In Banner Heart Hospital, et al. v. Burwell, the United States District Court for the District of Columbia (Court) held on August 19, 2016, that the Provider Reimbursement Review Board (PRRB) incorrectly declined to hear an appeal request for expedited judicial review that involved a legal challenge to the outlier payment regulations. The PRRB based its decision on, as commonly referred to in Medicare parlance, the “self-disallowance” regulations, adopted in 2008. As further discussed below, the Court found that this regulatory requirement directly contradicts the authorizing Medicare statute and legal precedent established by the Supreme Court of the United States in Bethesda Hosp. Ass’n v. Bowen, 485 U.S. 399 (1988).
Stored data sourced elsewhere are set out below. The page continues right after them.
(** The reachable states are the states after the lists of calls. *)
Lemma reachable_exec s : reachable s ↔ ∃ cs, exec cs init = Some s.
Proof.
  split.
  - induction 1 as [|s ok im area o s' _ [cs IH] Hrun|s ok im area o s' _ [cs IH] Hrun
                    |s ok old im area o s' _ [cs IH] Hrun|s p s' _ [cs IH] Hrun
                    |s p s' _ [cs IH] Hheld Hrun|s p s' _ [cs IH] Hheld Hrun].
    + by exists [].
    + exists (cs ++ [CallNew ok im area]). rewrite exec_app, IH. simpl. by rewrite Hrun.
    + exists (cs ++ [CallRef ok im area]). rewrite exec_app, IH. simpl. by rewrite Hrun.
    + exists (cs ++ [CallUnrefRef ok old im area]). rewrite exec_app, IH. simpl.
      by rewrite Hrun.
    + exists (cs ++ [CallUnref p]). rewrite exec_app, IH. simpl. by rewrite Hrun.
    + exists (cs ++ [CallDone p]). rewrite exec_app, IH. simpl.
      apply is_held_true in Hheld. by rewrite Hheld, Hrun.
    + exists (cs ++ [CallUndone p]). rewrite exec_app, IH. simpl.
      apply is_held_true in Hheld. by rewrite Hheld, Hrun.
  - intros [cs Hcs]. apply (exec_reachable cs init); [constructor|done].
Qed.

Lemma wf_released s p : wf s → heap s !! p = None → released s p.
Proof.
  intros Hwf Hp. split; [done|]. split.
  - intros Hin. apply (wf_reserve_live _ _ Hwf) in Hin as [b Hb]. congruence.
  - intros [k Hin]. apply (wf_listed_live _ _ _ Hwf) in Hin as [b Hb]. congruence.
Qed.
Lemma arrayMerge_forEach_self options dm l suf : forall pre,
  l = pre ++ suf ->
  Forall (fun e => isMergeableObject e = true -> dm e e = e) suf ->
  arrayMerge_forEach options dm l suf (length pre) l = l.
Proof.
  induction suf as [|e suf IH]; intros pre Hl Hall; simpl; [reflexivity|].
  apply Forall_cons in Hall as [He Hall].
  assert (Hat : l !! length pre = Some e).
  { subst l. apply list_lookup_middle. reflexivity. }
  assert (Hidx : js_index l (length pre) = e).
  { unfold js_index. now rewrite Hat. }
  rewrite Hidx.
  assert (Hstep :
    (if is_undefined e
     then js_set_index l (length pre)
            (if cloneRequested options && isMergeableObject e
             then dm (emptyTarget e) e else e)
     else if isMergeableObject e
          then js_set_index l (length pre) (dm e e)
          else if indexOf_absent l e then l ++ [e] else l) = l).
  { destruct e as [p | f | a].
    - destruct p; simpl;
        try (rewrite indexOf_absent_present;
             [reflexivity | subst l; apply in_elt]).
      rewrite andb_false_r. now apply js_set_index_id.
    - simpl. rewrite He by reflexivity. now apply js_set_index_id.
    - simpl. rewrite He by reflexivity. now apply js_set_index_id. }
  rewrite Hstep.
  specialize (IH (pre ++ [e])).
  rewrite length_app in IH. simpl in IH. rewrite Nat.add_1_r in IH.
  apply IH; [subst l; now rewrite <- app_assoc | assumption].
Qed.

Lemma fold_assoc_set_append (g : tree -> tree) src : forall pre,
  NoDup (keys (pre ++ src)) ->
  Forall (fun kv => g (snd kv) = snd kv) src ->
  fold_left (fun destination '(key, tv) => assoc_set key (g tv) destination)
    src pre = pre ++ src.
Proof.
  induction src as [|[k v] src IH]; intros pre Hnd Hall; simpl.
  - now rewrite app_nil_r.
  - apply Forall_cons in Hall as [Hv Hall]. simpl in Hv. rewrite Hv.
    rewrite assoc_set_fresh.
    + rewrite IH; [now rewrite <- app_assoc | | assumption].
      now rewrite <- app_assoc.
    + unfold keys in Hnd. rewrite map_app in Hnd. simpl in Hnd.
      apply NoDup_app in Hnd as (_ & Hdisj & _).
      intros Hin. apply (Hdisj k); [now apply list_elem_of_In|]. left.
Qed.

Lemma fold_left_fixed {A B} (step : A -> B -> A) (a : A) l :
  Forall (fun b => step a b = a) l -> fold_left step l a = a.
Proof.
  induction 1 as [|b l Hb _ IH]; simpl; [reflexivity|].
  now rewrite Hb.
Qed.

Lemma mergeObject_with_empty clone dm src :
  NoDup (keys src) ->
  Forall (fun kv => clone (snd kv) = snd kv) src ->
  mergeObject_with clone dm emptyObject src = src.
Proof.
  intros Hnd Hall. unfold mergeObject_with. simpl.
  enough (Hgen : forall pre, NoDup (keys (pre ++ src)) ->
            fold_left
              (fun destination '(key, sv) =>
                 if negb (isMergeableObject sv)
                    || negb (truthy (get_prop emptyObject key))
                 then assoc_set key (clone sv) destination
                 else assoc_set key (dm (get_prop emptyObject key) sv) destination)
              src pre = pre ++ src)
    by (apply (Hgen []); assumption).
  clear Hnd. induction src as [|[k v] src IH]; intros pre Hnd; simpl.
  - now rewrite app_nil_r.
  - apply Forall_cons in Hall as [Hv Hall]. simpl in Hv.
    rewrite orb_true_r, Hv, assoc_set_fresh.
    + rewrite IH; [now rewrite <- app_assoc | assumption |].
      now rewrite <- app_assoc.
    + unfold keys in Hnd. rewrite map_app in Hnd. simpl in Hnd.
      apply NoDup_app in Hnd as (_ & Hdisj & _).
      intros Hin. apply (Hdisj k); [now apply list_elem_of_In|]. left.
Qed.

Lemma mergeObject_with_self clone dm f :
  NoDup (keys f) ->
  Forall (fun kv => clone (snd kv) = snd kv /\
                    (isMergeableObject (snd kv) = true ->
                     dm (snd kv) (snd kv) = snd kv)) f ->
  mergeObject_with clone dm (Obj f) f = f.
Proof.
  intros Hnd Hall. unfold mergeObject_with.
  rewrite (fold_assoc_set_append clone f []); simpl; try assumption.
  2:{ eapply Forall_impl; [exact Hall|]. now intros kv [H _]. }
  apply fold_left_fixed. apply Forall_forall. intros [k v] Hin.
  apply list_elem_of_In in Hin.
  rewrite Forall_forall in Hall.
  destruct (Hall (k, v)) as [Hc Hd]; [now apply list_elem_of_In|].
  simpl in Hc, Hd.
  rewrite (assoc_get_In k v f Hnd Hin). simpl.
  destruct (negb (isMergeableObject v) || negb (truthy v)) eqn:Hcond.
  - rewrite Hc. now apply assoc_set_In.
  - apply orb_false_iff in Hcond as [Hm _].
    apply negb_false_iff in Hm. rewrite (Hd Hm). now apply assoc_set_In.
Qed.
The self-disallowance regulation restricts a provider’s right to an appeal before the PRRB to situations where the provider has claimed the cost on its cost report either as an allowable cost or, if the provider believes the Medicare administrative contractor (MAC) would find the cost not allowable, as a protested amount. 42 C.F.R. § 405.1835(a)(1). The providers in this appeal did not claim the cost at issue, i.e., outlier costs, either as an allowable cost or in protest. The providers argued that they did not include the costs on their cost reports, because the MAC was bound by CMS regulation to disallow the costs and, thus, such a claim would be futile. Rather, the providers filed a request at the PRRB for expedited judicial review, which authorizes the PRRB to refer the case to federal district court when the PRRB has jurisdiction over the case but is not authorized to grant the relief sought. The PRRB rejected the providers’ request for expedited judicial review, asserting that the providers’ failure to include the costs on their cost reports as either allowable costs or protested amounts violated the self-disallowance regulation and thereby was a bar to the PRRB’s jurisdiction over the case.
The Court analyzed the self-disallowance regulation through the two-step Chevron analysis and found that Congress had directly spoken to this issue in 42 U.S.C. § 1395oo, which is Step One of the Chevron analysis. The Court discussed at length the Supreme Court’s decision in Bethesda that interprets section 1395oo and addresses substantively the same issue. In Bethesda, and as reiterated by the Court, a provider does not have to include items in its cost report that are the result of a regulatory challenge in order to have jurisdiction before the PRRB.
The Court further discussed that raising a regulatory challenge to the MAC – an entity that must follow regulations and has no authority to do otherwise – is futile, and as stated in Bethesda, is “quite unnecessary.” Consistent with the precedent from Bethesda, the Court found the self-disallowance regulation conflicts with the plain reading of section 1395oo, and the PRRB erred in ruling it had no jurisdiction to hear the providers’ challenge to the outlier regulations. The Court therefore remanded the case to the PRRB.
- The Court made its ruling based on the previous 2008 regulatory language of 42 C.F.R. § 405.1835(a)(1) and did not consider the effect of the newly revised regulatory language on its decision. Effective January 1, 2016, CMS removed the self-disallowance jurisdictional rule and, in its place, implemented a rule that requires costs to be claimed on a cost report as an allowable cost or protested amount, as a prerequisite to any entitlement to payment. (See our discussion of this new rule in this earlier Payment Matters article.) Providers can expect future litigation on the revised regulatory language since CMS has now maneuvered what is essentially the same disclosure obligation to the MAC as an explicit cost-reporting requirement instead of a jurisdictional precondition for review by the PRRB.
- Providers should stay tuned as it is likely the government will appeal this decision to the appeals court.
- Providers that wish to challenge a CMS regulation or policy but have not claimed the related cost on their cost report as an allowable cost or a protested amount, should continue to protect their appeal rights until this case has become final, particularly for cost years prior to implementation of the cost reporting regulations that became effective January 1, 2016, discussed above.